Another matter deserves some comment. In connection with Noel's claims for indemnity from Mile High based on the alter ego theory, RTC argues in this Court that under D'Oench, Dahone & Co. v. FDIC, 315 U.S. 447 (1942), and its progeny, the RTC and FDIC are not subject to claims or defenses which are based on transactions tending to mislead examiners or unrecorded agreements which are not properly reflected in the official books and records of a failed thrift or bank. In Noel's brief, counsel argues that all agreements relied on by Noel are fully documented in the official books and records of Western Gulf. We are uncertain whether this particular matter was addressed in the district court. We do know, however, that in its Memorandum Opinion and Order of March 22, 1994, there is no mention of D'Oench.

22

The judgment dismissing RTC's claim based on unjust enrichment is affirmed. The judgment dismissing the fraud claims and the claim based on the note is reversed and the case is remanded for further proceedings.

1

This order and judgment is not binding precedent, except under the doctrines of law of the case, res judicata, and collateral estoppel.

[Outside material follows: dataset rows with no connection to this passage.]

(* ===== verification/Broadcast.v ===== *)
(** * Broadcasting mined blocks

    Models [BroadcastMinedBlock] of [netsync/peer.go].  Which peers are known to have a block is
    kept by methods that the repository does not contain; they are parameters, with what they
    promise as laws.  A send is offered to each peer in turn, and may be refused. *)
From S2P Require Import Prelude Errors GoLib Encoding Hash BanScore BlockKeeper TxTypes BlockTypes MapTx Protocol.

(** The peer set's memory of blocks: [knows kn k h] is whether the peer [k] is known to have the
    block [h]. *)
Class KnownOps := {
  known : Type;
  knows : known -> gostring -> Hash -> bool;
  PeersWithoutBlock : BlockKeeper.peerSet -> known -> Hash -> list BlockKeeper.peer;
  peer_MarkBlock : gostring -> Hash -> known -> known;
}.

(** The peers without a block are the registered ones not known to have it, each once, in some
    order; marking marks, and tells nothing of other peers. *)
Class KnownLaws `{KnownOps} := {
  PeersWithoutBlock_law ps kn h :
    PeersWithoutBlock ps kn h ≡ₚ
      filter (fun p => knows kn (BlockKeeper.id p) h = false) (map snd (map_to_list ps));
  MarkBlock_law k h kn : knows (peer_MarkBlock k h kn) k h = true;
  MarkBlock_other j k h h' kn : j <> k -> knows (peer_MarkBlock k h kn) j h' = knows kn j h';
}.

Section Broadcast.
Context `{RT : Runtime, SH : Sha3, EO : EntryOps, BC : BlockCodec BcTx, MO : !MsgOps BcTx, KO : KnownOps}.

Definition errBroadcastBlock : error := EMsg (str "Failed construction block msg").

(** The loop: [ok] tells for each peer whether it takes the message, [registered] whether it is
    still in the set when the send is over.  The peers that refuse, what is known, the sends. *)
Fixpoint broadcast_loop (ok registered : gostring -> bool) (hash : Hash) (msg : BlockchainMessage)
    (peers : list BlockKeeper.peer) (kn : known)
    : list BlockKeeper.peer * known * list (gostring * BlockchainMessage) :=
  match peers with
  | [] => ([], kn, [])
  | p :: peers =>
      if negb (ok (BlockKeeper.swPeer p)) then
        let '(abnormal, kn, sent) := broadcast_loop ok registered hash msg peers kn in
        (p :: abnormal, kn, sent)
      else
        let kn := if registered (BlockKeeper.id p) then peer_MarkBlock (BlockKeeper.id p) hash kn else kn in
        let '(abnormal, kn, sent) := broadcast_loop ok registered hash msg peers kn in
        (abnormal, kn, (BlockKeeper.swPeer p, msg) :: sent)
  end.

(** [None] is a panic of the marshalling. *)
Definition BroadcastMinedBlock (ok registered : gostring -> bool) (ps : BlockKeeper.peerSet)
    (block : Block BcTx) (kn : known)
    : option (res error (list BlockKeeper.peer) * known * list (gostring * BlockchainMessage)) :=
  msg ← NewMinedBlockMessage block;
  match msg with
  | Err _ => Some (Err errBroadcastBlock, kn, [])
  | Ok msg =>
      let hash := BlockHeader_Hash (b_BlockHeader block) in
      let peers := PeersWithoutBlock ps kn hash in
      let '(abnormal, kn, sent) := broadcast_loop ok registered hash msg peers kn in
      Some (Ok abnormal, kn, sent)
  end.
End Broadcast.

Section properties.
Context `{RT : Runtime, SL : Sha3Laws, EO : EntryOps, BC : BlockCodec BcTx, !BlockCodecLaws, MO : !MsgOps BcTx, !MsgLaws, KL : KnownLaws}.

(** The set has every peer under its identifier, which is the key of its connection. *)
Definition keyed (ps : BlockKeeper.peerSet) : Prop :=
  forall k p, ps !! k = Some p -> BlockKeeper.id p = k /\ BlockKeeper.swPeer p = k.

Lemma mark_mono (r : bool) i k hash kn : knows kn k hash = true ->
  knows (if r then peer_MarkBlock i hash kn else kn) k hash = true.
Proof.
  intros Hk. destruct r; [|done]. destruct (decide (k = i)) as [->|]; [apply MarkBlock_law|].
  by rewrite MarkBlock_other.
Qed.

Lemma broadcast_loop_spec ok registered hash msg peers : forall kn,
  exists kn', broadcast_loop ok registered hash msg peers kn
    = (filter (fun p => ok (BlockKeeper.swPeer p) = false) peers, kn',
       map (fun p => (BlockKeeper.swPeer p, msg)) (filter (fun p => ok (BlockKeeper.swPeer p) = true) peers)) /\
    (forall k, knows kn k hash = true -> knows kn' k hash = true) /\
    (forall k, (forall p, p ∈ peers -> BlockKeeper.id p = k -> ok (BlockKeeper.swPeer p) = false) ->
       knows kn' k hash = knows kn k hash) /\
    (forall p, p ∈ peers -> ok (BlockKeeper.swPeer p) = true -> registered (BlockKeeper.id p) = true ->
       knows kn' (BlockKeeper.id p) hash = true).
Proof.
  induction peers as [|p peers IH]; intros kn; cbn [broadcast_loop].
  { exists kn. split_and!; [done..|]. by intros p ?%not_elem_of_nil. }
  destruct (ok (BlockKeeper.swPeer p)) eqn:Eo; cbn [negb].
  - set (kn1 := if registered _ then _ else _). destruct (IH kn1) as (kn' & -> & Hm & Hno & Hyes). exists kn'.
    rewrite filter_cons_False by congruence. rewrite filter_cons_True by done. split_and!; [done|..].
    + intros k Hk. by apply Hm, mark_mono.
    + intros k Hk. rewrite Hno by (intros q Hq; apply Hk; by right). unfold kn1. destruct (registered _); [|done].
      apply MarkBlock_other. intros ->. rewrite (Hk p) in Eo; [done|left|done].
    + intros q [->|Hq]%elem_of_cons Ho Hr; [|by apply Hyes]. apply Hm. unfold kn1. rewrite Hr. apply MarkBlock_law.
  - destruct (IH kn) as (kn' & -> & Hm & Hno & Hyes). exists kn'.
    rewrite filter_cons_True by done. rewrite (filter_cons_False (fun p => _ = true)) by congruence.
    split_and!; [done|done|..].
    + intros k Hk. apply Hno. intros q Hq. apply Hk. by right.
    + intros q [->|Hq]%elem_of_cons Ho Hr; [congruence|by apply Hyes].
Qed.

(** Who misses a block of the registered peers. *)
Definition missing (ps : BlockKeeper.peerSet) (kn : known) (h : Hash) (k : gostring) : Prop :=
  is_Some (ps !! k) /\ knows kn k h = false.

Lemma PeersWithoutBlock_keys ps kn h : keyed ps ->
  NoDup (map BlockKeeper.swPeer (PeersWithoutBlock ps kn h)) /\
  forall p, p ∈ PeersWithoutBlock ps kn h <-> ps !! BlockKeeper.swPeer p = Some p /\ knows kn (BlockKeeper.swPeer p) h = false.
Proof.
  intros Hk.
  assert (forall p, p ∈ map snd (map_to_list ps) <-> ps !! BlockKeeper.swPeer p = Some p) as Hin.
  { intros p. rewrite list_elem_of_fmap. split.
    - intros ([k q] & -> & Hq%elem_of_map_to_list). cbn. by destruct (Hk _ _ Hq) as [_ ->].
    - intros Hp. exists (BlockKeeper.swPeer p, p). split; [done|by apply elem_of_map_to_list]. }
  split.
  - apply (NoDup_fmap_2_strong BlockKeeper.swPeer).
    + intros x y. rewrite PeersWithoutBlock_law, !list_elem_of_filter, !Hin. intros [_ Hx] [_ Hy] E.
      rewrite E in Hx. congruence.
    + rewrite PeersWithoutBlock_law. apply list.NoDup_filter.
      apply (NoDup_fmap_2_strong snd); [|apply NoDup_map_to_list].
      intros [i x] [j y] Hx%elem_of_map_to_list Hy%elem_of_map_to_list E. cbn in E. subst y.
      destruct (Hk _ _ Hx) as [_ <-], (Hk _ _ Hy) as [_ <-]. done.
  - intros p. rewrite PeersWithoutBlock_law, list_elem_of_filter, Hin. split.
    + intros [Hn Hp]. destruct (Hk _ _ Hp) as [Hi _]. by rewrite <- Hi at 2.
    + intros [Hp Hn]. destruct (Hk _ _ Hp) as [Hi _]. by rewrite Hi.
Qed.

Lemma BroadcastMinedBlock_ok ok registered ps b kn : keyed ps -> storable b ->
  exists fail kn' sent, BroadcastMinedBlock ok registered ps b kn = Some (Ok fail, kn', sent) /\
    let h := BlockHeader_Hash (b_BlockHeader b) in
    NoDup sent.*1 /\ Forall (fun x => x.2 = MineBlockMessage (block_text b)) sent /\
    (forall k, k ∈ sent.*1 <-> missing ps kn h k /\ ok k = true) /\
    (forall k, k ∈ map BlockKeeper.swPeer fail <-> missing ps kn h k /\ ok k = false) /\
    (forall k, (missing ps kn h k -> ok k = false) -> knows kn' k h = knows kn k h) /\
    (forall k, missing ps kn h k -> ok k = true -> registered k = true -> knows kn' k h = true).
Proof.
  intros Hk Hb. unfold BroadcastMinedBlock, NewMinedBlockMessage. rewrite marshal_block_ok by done.
  cbn [mbind option_bind]. set (h := BlockHeader_Hash _). set (todo := PeersWithoutBlock ps kn h).
  destruct (broadcast_loop_spec ok registered h (MineBlockMessage (block_text b)) todo kn) as (kn' & -> & _ & Hno & Hyes).
  destruct (PeersWithoutBlock_keys ps kn h Hk) as [Hnd Hin]. fold todo in Hnd, Hin.
  assert (forall k, missing ps kn h k <-> exists p, p ∈ todo /\ k = BlockKeeper.swPeer p /\ k = BlockKeeper.id p) as Hmiss.
  { intros k. split.
    - intros [[p Hp] Hkn]. destruct (Hk _ _ Hp) as [Hi <-]. exists p. by rewrite Hin.
    - intros (p & [Hp Hkn]%Hin & -> & _). split; [by exists p|done]. }
  eexists _, kn', _. split; [done|]. cbv zeta. rewrite <- list_fmap_compose. split_and!.
  - apply (sublist_NoDup _ (BlockKeeper.swPeer <$> todo)); [done|].
    change (fst ∘ _) with BlockKeeper.swPeer. apply fmap_sublist, sublist_filter.
  - apply Forall_fmap, list.Forall_forall. done.
  - intros k. rewrite list_elem_of_fmap, Hmiss. setoid_rewrite list_elem_of_filter. cbn. split.
    + intros (p & -> & Ho & Hp). split; [|done]. exists p. split; [done|]. split; [done|].
      destruct (proj1 (Hin p) Hp) as [Hq _]. by destruct (Hk _ _ Hq).
    + intros [(p & Hp & -> & _) Ho]. by exists p.
  - intros k. rewrite list_elem_of_fmap, Hmiss. setoid_rewrite list_elem_of_filter. split.
    + intros (p & -> & Ho & Hp). split; [|done]. exists p. split; [done|]. split; [done|].
      destruct (proj1 (Hin p) Hp) as [Hq _]. by destruct (Hk _ _ Hq).
    + intros [(p & Hp & -> & _) Ho]. by exists p.
  - intros k Hf. apply Hno. intros p Hp Hi. destruct (proj1 (Hin p) Hp) as [Hq _]. destruct (Hk _ _ Hq) as [Hi' _].
    assert (BlockKeeper.swPeer p = k) as -> by congruence. apply Hf, Hmiss. exists p. split_and!; congruence.
  - intros k (p & Hp & -> & Hi)%Hmiss Ho Hr. rewrite Hi. apply Hyes; congruence.
Qed.

(** C22: A mined block goes to every registered peer that is not known to have it, once, and to no
    other; who does not take it is answered to the caller.  At a peer that has a fetcher the message is
    handed to it as the block ([Enqueue], which may still discard it for its height).  The program passes
    its reactor no fetcher; what comes of a mined block then is in [malformed_messages].  Another broadcast of the same block, by any route, reaches
    only the peers that did not take it the first time. *)
Theorem broadcast_mined_block (ok ok2 registered : gostring -> bool) (ps : BlockKeeper.peerSet)
    (b : Block BcTx) (kn : known) :
  keyed ps -> storable b -> fits (MineBlockMessage (block_text b)) ->
  (forall k, is_Some (ps !! k) -> registered k = true) ->
  let h := BlockHeader_Hash (b_BlockHeader b) in
  exists fail kn' sent fail2 kn2 sent2,
    BroadcastMinedBlock ok registered ps b kn = Some (Ok fail, kn', sent) /\
    NoDup sent.*1 /\
    (forall k, k ∈ sent.*1 <-> missing ps kn h k /\ ok k = true) /\
    (forall k, k ∈ map BlockKeeper.swPeer fail <-> missing ps kn h k /\ ok k = false) /\
    (forall k m c g key, (k, m) ∈ sent -> Receive c g true key (BinaryBytes m)
       = Some [MarkBlock key h; Enqueue key b; SetPeerStatus key (Height (b_BlockHeader b)) h]) /\
    BroadcastMinedBlock ok2 registered ps b kn' = Some (Ok fail2, kn2, sent2) /\
    (forall k, k ∈ sent2.*1 <-> k ∈ map BlockKeeper.swPeer fail /\ ok2 k = true).
Proof.
  intros Hk Hb Hfit Hreg h.
  destruct (BroadcastMinedBlock_ok ok registered ps b kn Hk Hb) as (fail & kn' & sent & Hs1 & Hnd & Hmsg & Hs & Hf & Hkeep & Hmark).
  destruct (BroadcastMinedBlock_ok ok2 registered ps b kn' Hk Hb) as (fail2 & kn2 & sent2 & Hss & _ & _ & Hs2 & _).
  exists fail, kn', sent, fail2, kn2, sent2. fold h in Hs, Hf, Hkeep, Hmark, Hs2. split_and!; try done.
  - intros k m c g key Hin. rewrite list.Forall_forall in Hmsg. assert (m = _) as -> by exact (Hmsg _ Hin).
    rewrite Receive_bytes by done. cbn [handle]. by rewrite GetMineBlock_text.
  - intros k. rewrite Hs2, Hf. unfold missing. split.
    + intros [[Hp Hkn] Ho]. destruct (knows kn k h) eqn:E.
      { rewrite Hkeep in Hkn; [congruence|]. intros [_ ?]. congruence. }
      split; [|done]. split; [done|]. destruct (ok k) eqn:Eo; [|done].
      rewrite Hmark in Hkn; [done|done|done|by apply Hreg].
    + intros [[[Hp Hkn] Eo] Ho]. split; [|done]. split; [done|]. rewrite Hkeep; [done|]. done.
Qed.
End properties.

(** *** A concrete run *)
(** What is known is a list of pairs. *)
#[local] Instance ex_known : KnownOps := {|
  known := list (gostring * Hash);
  knows := fun kn k h => bool_decide ((k, h) ∈ kn);
  PeersWithoutBlock := fun ps kn h =>
    filter (fun p => bool_decide ((BlockKeeper.id p, h) ∈ kn) = false) (map snd (map_to_list ps));
  peer_MarkBlock := fun k h kn => (k, h) :: kn;
|}.

Lemma ex_known_laws : @KnownLaws ex_known.
Proof.
  split.
  - done.
  - intros k h kn. apply bool_decide_true. left.
  - intros k j h h' kn Hj. apply bool_decide_ext. split; [|by right].
    intros Hx. apply elem_of_cons in Hx as [[= -> _]|Hx]; [by destruct Hj|exact Hx].
Qed.

Definition ex_peers : BlockKeeper.peerSet :=
  list_to_map (map (fun k => ([k], BlockKeeper.mkPeer [k] 1 zeroHash zeroBanScore [k])) [1; 2; 3]).

(** The first peer has the block, the second one's queue is full. *)
Lemma broadcast_mined_block_witness : exists fail kn' sent,
  @BroadcastMinedBlock ex_ops unit plain_codec ex_known
    (fun k => negb (bool_decide (k = [2]))) (fun _ => true) ex_peers sample_block
    [([1], @BlockHeader_Hash ex_ops (b_BlockHeader sample_block))] = Some (Ok fail, kn', sent) /\
  sent.*1 = [[3]] /\ [2] ∈ map BlockKeeper.swPeer fail.
Proof.
  edestruct (@broadcast_mined_block sample_runtime pad32 pad32_laws ex_ops unit plain_codec plain_codec_laws ex_msg_ops ex_msg_laws ex_known ex_known_laws
    (fun k => negb (bool_decide (k = [2]))) (fun _ => true) (fun _ => true) ex_peers sample_block
    [([1], @BlockHeader_Hash ex_ops (b_BlockHeader sample_block))])
    as (fail & kn' & sent & _ & _ & _ & Hb & _ & _ & Hf & _).
  - intros k p Hp. unfold ex_peers in Hp. cbn in Hp.
    repeat (apply (lookup_insert_Some (M := gmap gostring)) in Hp as [[<- <-]|[_ Hp]]; [by split|]). done.
  - exact sample_storable.
  - apply ex_fits. vm_compute. reflexivity.
  - done.
  - exists fail, kn', sent. split; [exact Hb|]. split.
    + vm_compute in Hb. injection Hb as _ _ <-. reflexivity.
    + apply Hf. split; [split; [by eexists|vm_compute; reflexivity]|reflexivity].
Defined.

The court generally disfavors the citation of orders and judgments; nevertheless, an order and judgment may be cited under the terms and conditions of the court's General Order filed November 29, 1993. 151 F.R.D. 470

2

Honorable Michael Burrage, District Judge of the Eastern and Northern Districts of Oklahoma, sitting by designation

3

On May 10, 1983, Pogue and Noel submitted a construction loan application to Western Gulf

4

The amended complaint also contained a new claim for breach of the covenant of good faith and fair dealings, which claim was later dismissed when RTC confessed Noel's motion to dismiss that particular claim

5

Specifically, the district court held it was "proper to treat Western Gulf and Mile High as the same entity for the purposes of resolving Noel's liability in this action."